Democratic Sen. Tammy Duckworth of Illinois introduced those bills. After she was seriously injured while piloting a Black Hawk helicopter in Iraq, she became an amputee and was only able to have her own children, ages 5 and 9, through IVF.

“Mark my words, if we don’t act now, it will only get worse,” Duckworth said. Abortion opponents have pushed laws in at least 15 states based on the idea that a fetus should have the same rights as a person.

Alabama mother ‘super thankful’

Doctors from Alabama Fertility, one of the clinics that paused IVF services, watched as the bill got final passage. They said it will allow them to resume embryo transfers “starting tomorrow.”

The University of Alabama at Birmingham similarly said it is “moving to promptly resume IVF treatments.”

A man is flanked by two women, with all of them wearing medical coats.
Dr. Mamie McLean, left, Dr. Michael Allemand, centre, and Dr. Janet Bouknight, right, react after the Alabama Senate passed the bill on Wednesday night in Montgomery, Ala. (Butch Dill/The Associated Press)

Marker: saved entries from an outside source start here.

Lemma sliceLast_keeps {A} (k : nat) (init tl : list A) :
  length tl ≤ k →
  sliceLast k (init ++ tl) = sliceLast (k - length tl) init ++ tl.
Proof.
  intros Hk. unfold sliceLast. rewrite length_app, drop_app_le by lia.
  f_equal. f_equal. lia.
Qed.

Lemma appendedMessages_tail now cs u ai :
  ∃ tl, appendedMessages now cs u ai = messages (context cs) ++ tl
        ∧ u ∈ tl ∧ length tl ≤ 2
        ∧ last tl = Some (match ai with
                          | Some response => aiMessageOf now response
                          | None => u
                          end).
Proof.
  unfold appendedMessages. destruct ai as [response|].
  - exists [u; aiMessageOf now response]. split_and!; [done|by left|simpl; lia|done].
  - exists [u]. split_and!; [done|by left|simpl; lia|done].
Qed.

Lemma length_logOf_update now cs u ai :
  length (logOf (updateConversationMemory now cs u ai))
  = if decide (20 < length (appendedMessages now cs u ai)) then 15
    else length (appendedMessages now cs u ai).
Proof.
  rewrite logOf_update. destruct (decide _); [|done].
  rewrite length_sliceLast. lia.
Qed.

Lemma length_appendedMessages now cs u ai :
  length (appendedMessages now cs u ai)
  = length (logOf cs) + match ai with Some _ => 2 | None => 1 end.
Proof.
  unfold appendedMessages, logOf. rewrite !length_app. by destruct ai.
Qed.

Lemma updateConversationMemory_frame now cs u ai :
  lastUpdated (updateConversationMemory now cs u ai) = now
  ∧ conversationId (updateConversationMemory now cs u ai) = conversationId cs
  ∧ startedAt (updateConversationMemory now cs u ai) = startedAt cs
  ∧ edits (context (updateConversationMemory now cs u ai)) = edits (context cs)
  ∧ currentTopic (context (updateConversationMemory now cs u ai))
    = currentTopic (context cs)
  ∧ projectEvolution (context (updateConversationMemory now cs u ai))
    = projectEvolution (context cs)
  ∧ userPreferences (context (updateConversationMemory now cs u ai))
    = userPreferences (context cs).
Proof.
  unfold updateConversationMemory. cbv zeta.
  destruct ai as [response|]; destruct (decide _); by cbn.
Qed.

End log_window.

(** X16.  [updateConversationMemory] never evicts what it has just logged:
    after the call the log is a final stretch of the appended log, it
    contains the user message of the call, and it ends with the assistant
    message of the call when there is a response and with the user message
    otherwise.  The call sets [lastUpdated] and leaves the identifier, the
    start time, the edit history, the topic, the project log and the
    preferences as they were. *)
Theorem updateConversationMemory_keeps_newest
    (now : Z) (cs : ConversationState) (u : ConversationMessage)
    (ai : option AiResponse) :
  logOf (updateConversationMemory now cs u ai)
    `suffix_of` appendedMessages now cs u ai
  ∧ u ∈ logOf (updateConversationMemory now cs u ai)
  ∧ last (logOf (updateConversationMemory now cs u ai))
    = Some (match ai with
            | Some response => aiMessageOf now response
            | None => u
            end)
  ∧ lastUpdated (updateConversationMemory now cs u ai) = now
  ∧ conversationId (updateConversationMemory now cs u ai) = conversationId cs
  ∧ startedAt (updateConversationMemory now cs u ai) = startedAt cs
  ∧ edits (context (updateConversationMemory now cs u ai)) = edits (context cs)
  ∧ currentTopic (context (updateConversationMemory now cs u ai))
    = currentTopic (context cs)
  ∧ projectEvolution (context (updateConversationMemory now cs u ai))
    = projectEvolution (context cs)
  ∧ userPreferences (context (updateConversationMemory now cs u ai))
    = userPreferences (context cs).
Proof.
  destruct (appendedMessages_tail now cs u ai) as (tl & Happ & Hu & Hlen & Hlast).
  assert (∃ kept, logOf (updateConversationMemory now cs u ai) = kept ++ tl
                  ∧ kept `suffix_of` messages (context cs)) as (kept & Hlog & Hkept).
  { rewrite logOf_update, Happ. destruct (decide _).
    - rewrite sliceLast_keeps by lia. eexists. split; [done|]. apply suffix_drop.
    - by eexists. }
  split_and!; try apply updateConversationMemory_frame.
  - rewrite Hlog, Happ. destruct Hkept as [k ->]. exists k.
    by rewrite <-(assoc_L (++)).
  - rewrite Hlog. apply elem_of_app. by right.
  - rewrite Hlog, last_app, Hlast. done.
Qed.

(** X17.  The trimming at request start has nothing left to do on a state
    that [updateConversationMemory] has just returned, and doing it twice is
    the same as doing it once. *)
Theorem trimAtRequestStart_after_update
    (now : Z) (cs : ConversationState) (u : ConversationMessage)
    (ai : option AiResponse) :
  trimAtRequestStart (updateConversationMemory now cs u ai)
  = updateConversationMemory now cs u ai
  ∧ trimAtRequestStart (trimAtRequestStart cs) = trimAtRequestStart cs.
Proof.
  assert (∀ s, length (logOf s) ≤ 20 → trimAtRequestStart s = s) as Hid.
  { intros s Hs. unfold trimAtRequestStart, logOf in *.
    rewrite decide_False; [done|lia]. }
  split.
  - apply Hid. rewrite length_logOf_update. destruct (decide _); lia.
  - apply Hid. unfold trimAtRequestStart, logOf.
    destruct (decide _); cbn -[sliceLast]; [|lia].
    rewrite length_sliceLast. lia.
Qed.

(** X18.  A call of [updateConversationMemory] leaves at least fifteen
    messages in the log, or one more than before when that is less; so over
    any run of calls a log that has reached fifteen messages never has fewer
    again, and never more than twenty after a call. *)
Theorem message_log_window (cs : ConversationState) :
  (∀ now u ai,
     15 `min` (length (logOf cs) + 1)
     ≤ length (logOf (updateConversationMemory now cs u ai)))
  ∧ (∀ calls, 15 `min` length (logOf cs) ≤ length (logOf (applyCalls cs calls)))
  ∧ (∀ calls, 15 ≤ length (logOf cs) → calls ≠ [] →
       15 ≤ length (logOf (applyCalls cs calls)) ≤ 20).
Proof.
  assert (∀ s now u ai,
            15 `min` (length (logOf s) + 1)
            ≤ length (logOf (updateConversationMemory now s u ai))
            ∧ length (logOf (updateConversationMemory now s u ai)) ≤ 20) as Hstep.
  { intros s now u ai. rewrite length_logOf_update, length_appendedMessages.
    destruct ai; cbv beta iota; destruct (decide _); lia. }
  assert (∀ calls s, 15 `min` length (logOf s)
                     ≤ length (logOf (applyCalls s calls))) as Hrun.
  { unfold applyCalls. induction calls as [|c calls IH]; intros s; cbn [foldl]; [lia|].
    etrans; [|apply IH].
    unfold applyCall.
    pose proof (Hstep s (call_now c) (call_userMessage c) (call_aiResponse c)). lia. }
  split_and!.
  - intros now u ai. apply Hstep.
  - intros calls. apply Hrun.
  - intros calls Hlen Hne. split; [pose proof (Hrun calls cs); lia|].
    destruct calls as [|c0 calls0] using rev_ind; [done|].
    rewrite applyCalls_snoc. unfold applyCall. apply Hstep.
Qed.

(** ** The history digest: when it is empty *)

Section digest_opening.

Lemma join_cons_cons (sep a b : list N) (l : list (list N)) :
  join sep (a :: b :: l) = a ++ sep ++ join sep (b :: l).
Proof. done. Qed.

Lemma untruncatedDigest_opening (host : Host) (now : Z) (cs : ConversationState) :
  ∃ rest, untruncatedDigest host now cs = digestOpening ++ rest.
Proof.
  unfold untruncatedDigest, historySections. cbv zeta. cbn [app].
  rewrite !join_cons_cons. unfold digestOpening.
  eexists. rewrite <-!(assoc_L (++)). reflexivity.
Qed.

Liz Goldman was at home giving her daughter a bottle as she watched the Senate vote on a livestream. Goldman, whose daughter was conceived through IVF after a uterus transplant, hopes to become pregnant with a second child. But her plans were cast into doubt when IVF services were paused.

“I’m super thankful. The past two-and-a-half weeks have been the most stressful time of my journey and I’ve been through a lot,” Goldman said.

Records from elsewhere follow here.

(** * FBX to MDL conversion service: rate limiter, upload validation,
      conversion pipeline and job registry.

    Shallow embedding of [backend/utils.py], [backend/fbx_processor.py]
    and [backend/app.py].  Clock readings ([time.time()],
    [datetime.now()]) are integers counting clock ticks; a time window
    or a retention period is a number of ticks. *)

From Stdlib Require Import ZArith QArith String Ascii List Lia Bool.
From stdpp Require Import gmap strings list pretty.
Import ListNotations.
Open Scope string_scope.
Open Scope list_scope.
Open Scope Z_scope.

(** ** utils.py: RateLimiter *)

Module RateLimiter.

(** [self.max_requests], [self.time_window], [self.requests]
    (a [defaultdict(list)]). *)
Record t := mk {
  max_requests : Z;
  time_window : Z;
  requests : gmap string (list Z)
}.

(** [RateLimiter()] with the default arguments. *)
Definition init (max_requests time_window : Z) : t :=
  mk max_requests time_window ∅.

(** Reading [self.requests[client_ip]] of a [defaultdict(list)]: a
    missing key reads as the empty list (and is created). *)
Definition get_list (client_ip : string) (reqs : gmap string (list Z)) : list Z :=
  default [] (reqs !! client_ip).

Definition touch (client_ip : string) (reqs : gmap string (list Z))
  : gmap string (list Z) :=
  <[client_ip := get_list client_ip reqs]> reqs.
(** [float(s)] on the decimal literals [digits], [digits.], [.digits] and
    [digits.digits], with surrounding whitespace; [None] on every other
    string (Python's [float] accepts more, exponents, signs, [inf], ...,
    but the guard of [main] lets only these literals reach it). *)
Definition float_of_decimal (s : string) : option R :=
  let t := py_strip s in
  match split_dot t with
  | (ip, None) => if py_isdigit ip then Some (INR (digits_value 0 ip)) else None
  | (ip, Some fp) =>
      if (all_digits ip && all_digits fp && negb (String.eqb (ip ++ fp) ""))%bool
      then Some (INR (digits_value 0 ip) +
                 INR (digits_value 0 fp) / 10 ^ String.length fp)
      else None
  end.

(** The number of occurrences of a character in a string. *)
Fixpoint count_char (c : ascii) (s : string) : nat :=
  match s with
  | EmptyString => 0
  | String c' s' => if Ascii.eqb c' c then S (count_char c s') else count_char c s'
  end.

(** [float(magnitude) if magnitude.strip().replace('.', '', 1).isdigit() else None] *)
Definition parse_magnitude (magnitude : string) : option R :=
  if py_isdigit (replace_first_dot (py_strip magnitude))
  then float_of_decimal magnitude
  else None.

(** [COLOR_OPTIONS] *)
Definition COLOR_OPTIONS : list (string * string) :=
  [("Red", "#FF0000"); ("Blue", "#0000FF"); ("Green", "#00FF00");
   ("Orange", "#FFA500"); ("Purple", "#800080"); ("Cyan", "#00FFFF");
   ("Magenta", "#FF00FF"); ("Black", "#000000"); ("Gray", "#808080");
   ("Yellow", "#FFFF00")].

(** [COLOR_OPTIONS[color]] *)
Definition color_lookup (color : string) : res string :=
  match find (fun kv => String.eqb (fst kv) color) COLOR_OPTIONS with
  | Some kv => inr (snd kv)
  | None => inl (KeyError color)
  end.


(** The widget values of one force: the magnitude text, the direction
    selectbox, the angle number input, the label text and the colour
    selectbox.  Widgets the current mode does not show are not read. *)
Record ForceInputs := mkForceInputs {
  fi_magnitude : string;
  fi_direction : string;
  fi_angle : R;
  fi_label : string;
  fi_color : string
}.

(** The loop [for i in range(num_forces)] of [main], building the lists
    [forces], [directions], [labels], [colors], [angles]. *)
Fixpoint main_force_lists (simple_mode angled_mode : bool) (ws : list ForceInputs)
  : res (list (option R) * list string * list string * list string * list R) :=
  match ws with
  | [] => ret ([], [], [], [], [])
  | w :: ws' =>
      let magnitude := if simple_mode then Some 1 else parse_magnitude (fi_magnitude w) in
      let direction := if angled_mode then "" else fi_direction w in
      let angle := if angled_mode then fi_angle w else 0 in
      color <- color_lookup (fi_color w) ;;
      rest <- main_force_lists simple_mode angled_mode ws' ;;
      let '(fs, ds, ls, cs, angs) := rest in
      ret (magnitude :: fs, direction :: ds, fi_label w :: ls, color :: cs, angle :: angs)
  end.

(** [main] once "Generate Diagram" is pressed: collect the inputs and call
    [draw_fbd] (the exports that follow only serialise the figure). *)
Definition main_generate (repr_float : R -> string) (title caption : string)
  (uploaded_image : option UploadedFile) (simple_mode angled_mode motion_arrow : bool)
  (motion_direction : string) (ws : list ForceInputs) : res (Scene * list StMsg) :=
  lists <- main_force_lists simple_mode angled_mode ws ;;
  let '(forces, directions, labels, colors, angles) := lists in
  draw_fbd repr_float forces directions labels colors title caption motion_arrow
           simple_mode angled_mode angles motion_direction uploaded_image.

(** The number of forces [draw_fbd] draws outside simple mode: those with a
    known positive magnitude. *)
Definition count_positive (forces : list (option R)) : nat :=
  List.length (filter (fun o => match o with
                               | Some f => if Rle_dec f 0 then false else true
                               | None => false
                               end) forces).

(** ** Evaluating concrete renders *)

(** Settle the float comparisons of a concrete run. *)
Ltac decide_R :=
  repeat match goal with
  | |- context [Rle_dec ?a ?b] =>
      destruct (Rle_dec a b); [try (exfalso; lra) | try (exfalso; lra)]
  | |- context [Rge_dec ?a ?b] =>
      destruct (Rge_dec a b); [try (exfalso; lra) | try (exfalso; lra)]
  | H : context [Rge_dec ?a ?b] |- _ =>
      destruct (Rge_dec a b); [try (exfalso; lra) | try (exfalso; lra)]
  end.

Ltac run_render :=
  cbv [draw_fbd layout_forces collect lay_force force_at displacement py_index
       direction_lookup bind ret seq List.length nth_error fst snd
       object_prims motion_prims label_offset];
  simpl direction_map; cbv iota beta; decide_R.

(** ** The loop runner [collect] *)

Section Collect.

Context {A : Type} (f : nat -> res (option A)).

State Democrats proposed legislation stating that a human embryo outside a uterus cannot be considered an unborn child or human being under state law. Republicans did not bring the proposal up for a vote.

“We aren’t providing a solution here,” said Rep. Chris England, a Democrat. “We’re creating more problems. We have to confront the elephant in the room.”

The bill’s sponsors, Melson and Republican Rep. Terri Collins, said the proposal was the best immediate solution they could find to get IVF services resumed and help women.

The American Society for Reproductive Medicine, a group representing IVF providers across the country, says the legislation does not go far enough. Sean Tipton, a spokesperson for the organization, said this week that the legislation does not correct the fundamental problem, which is the court ruling “conflating fertilized eggs with children.”